Quando voltei, lá estava ela toda faceira na Brinquedoteca,
se divertindo e partilhando brincadeiras com os outros pacientes.
Para mim, isso foi uma grande satisfação e uma realização
pessoal. Pensei: estou ajudando alguém, que bom.”
“Sempre gostei de crianças”, reflete Julio César
Bazanini, estudante do segundo ano de História. O envolvimento
de Bazanini foi intenso com as crianças. Ele conta que principalmente
os meninos, que sentem muito a falta da figura masculina do pai ou
de um irmão, se identificaram muito com ele e vice-versa. “Brincamos
de coisas que meninos normalmente fazem, como correr e pular. Eu
me senti próximo deles e notei muita diferença nas
atitudes deles com o passar dos dias.” Profissionalmente, Bazanini
acha importante experiências práticas como essas, porque
têm muito a ver com educação em espaços
informais, que podem ser transferidas para a sala de aula. Para a assistente social do HU Maria Bernadete
Tanganelli Piotto, a experiência visa a muito mais coisas do que só o
atendimento às crianças. Segundo ela, esse projeto
mostra o funcionamento de um hospital para os alunos de graduação
e permite que estes realizem atividades socioeducativas fora do
ambiente escolar. “O HU é um hospital de ensino e
pesquisa e queremos que mais unidades da USP se aproximem de nós
e nos ajudem a realizar nossa missão da melhor forma possível.”

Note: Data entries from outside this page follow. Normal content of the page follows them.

(** [busiest] among the other CPUs below [i]: none is loaded, or the result
    has the greatest load, ties going to the furthest timeline. *)
Definition busiest_among (s : sys) (me i src max_nr max_vr : Z) : Prop :=
  (src = -1 /\ max_nr = 0 /\ max_vr = 0 /\ (forall j, j < i -> j <> me -> ready s j = true -> load s j = 0)) \/
  (src < i /\ src <> me /\ ready s src = true /\ max_nr = load s src /\ 0 < max_nr /\ max_vr = timeline s src /\
   forall j, j < i -> j <> me -> ready s j = true ->
     load s j < max_nr \/ load s j = max_nr /\ timeline s j <= max_vr).

Lemma busiest_step s me i src mn mv src' mn' mv' :
  0 <= load s i -> busiest_among s me i src mn mv ->
  ((i = me \/ ready s i = false \/ load s i = 0 \/ load s i < mn \/ load s i = mn /\ timeline s i <= mv) /\
   (src', mn', mv') = (src, mn, mv) \/
   i <> me /\ ready s i = true /\ 0 < load s i /\ (mn < load s i \/ load s i = mn /\ mv < timeline s i) /\
   (src', mn', mv') = (i, load s i, timeline s i)) ->
  busiest_among s me (i + 1) src' mn' mv'.
Proof.
  intros Hl0 Hb [[Hk [= -> -> ->]]|(Hme & Hr & Hl & Hbig & [= -> -> ->])].
  - destruct Hb as [(? & ? & ? & Ha)|(? & ? & ? & ? & ? & ? & Ha)]; [left|right]; split_and!; try done; try lia;
      intros j Hj Hjm Hjr; (destruct (decide (j = i)) as [->|]; [|apply Ha; try done; lia]);
      destruct Hk as [?|[?|[?|[?|[? ?]]]]]; try congruence; lia.
  - right. split_and!; try done; try lia. intros j Hj Hjm Hjr. destruct (decide (j = i)) as [->|]; [lia|].
    destruct Hb as [(? & ? & ? & Ha)|(? & ? & ? & ? & ? & ? & Ha)]; specialize (Ha j ltac:(lia) Hjm Hjr); lia.
Qed.

Lemma busiest_spec s qs me : queues s qs -> forall n i src mn mv,
  0 <= i -> i + Z.of_nat n <= num_cpus s -> busiest_among s me i src mn mv ->
  exists src' mn' mv', busiest n s me i src mn mv = Some (src', mn') /\
    busiest_among s me (i + Z.of_nat n) src' mn' mv'.
Proof.
  intros Hq. induction n as [|n IH]; intros i src mn mv Hi Hn Hb.
  { exists src, mn, mv. replace (i + Z.of_nat 0) with i by lia. done. }
  simpl busiest. destruct (zlookup_in_range (percpu_data s) i) as [rq Hrq]; [pose proof (q_num _ _ Hq); lia|].
  rewrite Hrq. cbn [mbind option_bind]. replace (i + Z.of_nat (S n)) with (i + 1 + Z.of_nat n) by lia.
  assert (ready s i = online rq && scheduler_ok rq) as Er.
  { unfold ready. rewrite Hrq. replace (i <? num_cpus s) with true by (symmetry; apply Z.ltb_lt; lia). done. }
  assert (load s i = nr_running rq) as El by (unfold load; by rewrite Hrq).
  assert (timeline s i = min_vruntime rq) as Ev by (unfold timeline; by rewrite Hrq).
  pose proof (load_nonneg s qs i Hq) as Hl0. rewrite <- El, <- Ev.
  destruct (Z.eqb_spec i me) as [->|Hme]; [simpl orb; apply IH; [lia..|]; eapply busiest_step; [done..|left; auto]|].
  simpl orb. rewrite <- negb_andb, <- Er.
  destruct (ready s i) eqn:Hr; simpl negb; cbn iota; [|apply IH; [lia..|]; eapply busiest_step; [done..|left; auto]].
  destruct (Z.eqb_spec (load s i) 0); [apply IH; [lia..|]; eapply busiest_step; [done..|left; auto 6]|].
  destruct (_ || _) eqn:Eg; (apply IH; [lia..|]; eapply busiest_step; [done..|]); [right|left]; split_and!; try done; bools; lia.
Qed.

(** The tasks a balancing of CPU [c] may take from [src], latest deadline
    first, and how many of them it asks for. *)
Definition stealable (s : sys) (qs : Z -> list Z) (src c : Z) : list Z := List.filter (movable s c) (rev (qs src)).
Definition quota (qs : Z -> list Z) (src c : Z) : Z := Z.max 1 ((zlen (qs src) - zlen (qs c)) / 2).

Lemma quota_code qs src c :
  0 <= zlen (qs src) < 2147483648 -> 0 <= zlen (qs c) ->
  zlen (qs c) = 0 \/ zlen (qs c) + 1 < zlen (qs src) ->
  (let half := Z.quot (sint32 (wrap32 (zlen (qs src) - zlen (qs c)))) 2 in if half <? 1 then 1 else half) = quota qs src c.
Proof.
  intros H1 H2 Hg. unfold quota, sint32, wrap32. rewrite (Z.mod_small (_ - _)) by lia. rewrite Z.mod_small by lia.
  rewrite Z.add_simpl_r, Z.quot_div_nonneg by lia. cbv zeta. destruct (Z.ltb_spec ((zlen (qs src) - zlen (qs c)) / 2) 1); lia.
Qed.

Lemma balance_spec s qs c rq :
  queues s qs -> percpu_data s !!z c = Some rq ->
  (exists src mn mv, busiest_among s c (num_cpus s) src mn mv /\
    (src < 0 \/ 0 < zlen (qs c) /\ mn <= zlen (qs c) + 1) /\ sched_balance c s = Some s) \/
  (exists src srq mv s1 qs', busiest_among s c (num_cpus s) src (zlen (qs src)) mv /\ src <> c /\
    percpu_data s !!z src = Some srq /\ (zlen (qs c) = 0 \/ zlen (qs c) + 1 < zlen (qs src)) /\
    pulled s s1 qs qs' src c (take (Z.to_nat (quota qs src c)) (stealable s qs src c)) /\
    sched_balance c s = Some (if zlen (qs' src) =? 0 then upd_cpu (set_min_vruntime 0) src s1 else s1)).
Proof.
  intros Hq Hc. unfold sched_balance. rewrite Hc. cbn [mbind option_bind]. destruct (q_cpu _ _ Hq _ _ Hc) as [-> _].
  destruct (load_spec _ _ _ _ Hq Hc) as [_ En]. pose proof (load_bound _ _ _ _ Hq Hc) as Hbc. pose proof (q_size _ _ Hq) as Hsz.
  assert (0 <= zlen (qs c)) as Hp by (unfold zlen; lia). rewrite En.
  assert (exists src mn mv, busiest (Z.to_nat (num_cpus s)) s c 0 (-1) 0 0 = Some (src, mn) /\
    busiest_among s c (num_cpus s) src mn mv) as (src & mn & mv & Eb & Hb).
  { destruct (decide (0 <= num_cpus s)).
    - destruct (busiest_spec s qs c Hq (Z.to_nat (num_cpus s)) 0 (-1) 0 0) as (src & mn & mv & Eb & Hb); [lia..| |].
      { left. split_and!; try done. intros j Hj _ Hr%ready_range. lia. }
      exists src, mn, mv. by rewrite Z.add_0_l, Z2Nat.id in Hb by done.
    - replace (Z.to_nat (num_cpus s)) with 0%nat by lia. exists (-1), 0, 0. split; [done|].
      left. split_and!; try done. intros j Hj _ Hr%ready_range. lia. }
  rewrite Eb. cbn [mbind option_bind].
  destruct (Z.ltb_spec src 0) as [Hneg|Hpos]; [left; exists src, mn, mv; auto|].
  destruct Hb as [(-> & _)|(H1 & H2 & Hr & -> & H3 & -> & Ha)]; [done|].
  destruct (percpu_data s !!z src) as [srq|] eqn:Hsrc; [|unfold ready in Hr; by rewrite Hsrc in Hr].
  destruct (load_spec _ _ _ _ Hq Hsrc) as [El _]. pose proof (load_bound _ _ _ _ Hq Hsrc) as Hbs. rewrite El in *.
  assert (wrap32 (zlen (qs c) + 1) = zlen (qs c) + 1) as -> by (unfold wrap32; apply Z.mod_small; lia).
  assert (busiest_among s c (num_cpus s) src (zlen (qs src)) (timeline s src)) as Hb by (right; split_and!; done).
  destruct (_ && _) eqn:Eg.
  { left. exists src, (zlen (qs src)), (timeline s src). split_and!; try done. right. bools; lia. }
  assert (zlen (qs c) = 0 \/ zlen (qs c) + 1 < zlen (qs src)) as Hgate by (bools; lia).
  pose proof (quota_code qs src c ltac:(lia) Hp Hgate) as Ek. cbv zeta in Ek. cbv zeta. rewrite Ek. right.
  destruct (q_tree _ _ Hq _ _ Hsrc) as (tr & m & Hrep & Ei & _).
  cbn [mbind option_bind]. unfold RbTree.rbtree_last. rewrite (RbTree.end_spec _ RbTree.R _ _ Hrep), Ei. cbn [mbind option_bind].
  destruct (steal_spec src c (quota qs src c) H2 (qs src) (S (size (tasks s))) s qs [] 0 rq srq) as (s1 & qs1 & E1 & P1);
    try done; [by rewrite app_nil_r|unfold zlen in Hbs; lia|].
  change (RbTree.nearest RbTree.R (qs src)) with (default 0 (last (qs src))). rewrite E1. cbn [mbind option_bind].
  destruct (same_cpus_get _ _ _ _ (pl_cpus _ _ _ _ _ _ _ P1) Hsrc) as (srq1 & Hs1 & _). rewrite Hs1. cbn [mbind option_bind].
  rewrite (q_nr _ _ (pl_queues _ _ _ _ _ _ _ P1) _ _ Hs1). rewrite Z.sub_0_r in P1.
  exists src, srq, (timeline s src), s1, qs1. split_and!; done.
Qed.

Maria Bernadete acredita que realizar atividades
recreativas e educativas, com brinquedos, fantoches e livros, facilita
a permanência
da criança no hospital, tornando a internação
mais humanizada e socializada. “Assim não rompemos
a atividade social que a criança tem quando está fora
do hospital.”
A experiência piloto terminou no primeiro semestre e teve
uma excelente avaliação. O grupo foi muito elogiado
pelos médicos, pedagogos e pais dos internados. “É importante
para o aluno da FFLCH entender que ele tem um potencial muito grande
e que provou capacidade ao trabalhar com um público-alvo
com o qual não estava acostumado a interagir”, ressalta
Maria Vicentina.
Para este segundo semestre, o projeto continua em atividade, e
já vai contar com recursos da Pró-Reitoria de Cultura
e Extensão Universitária, para suprir as necessidades
imediatas, como uma estagiária fixa e aquisição
de materiais de consumo necessários para a prática
escolar e de jogos adequados às idades dos pacientes atendidos.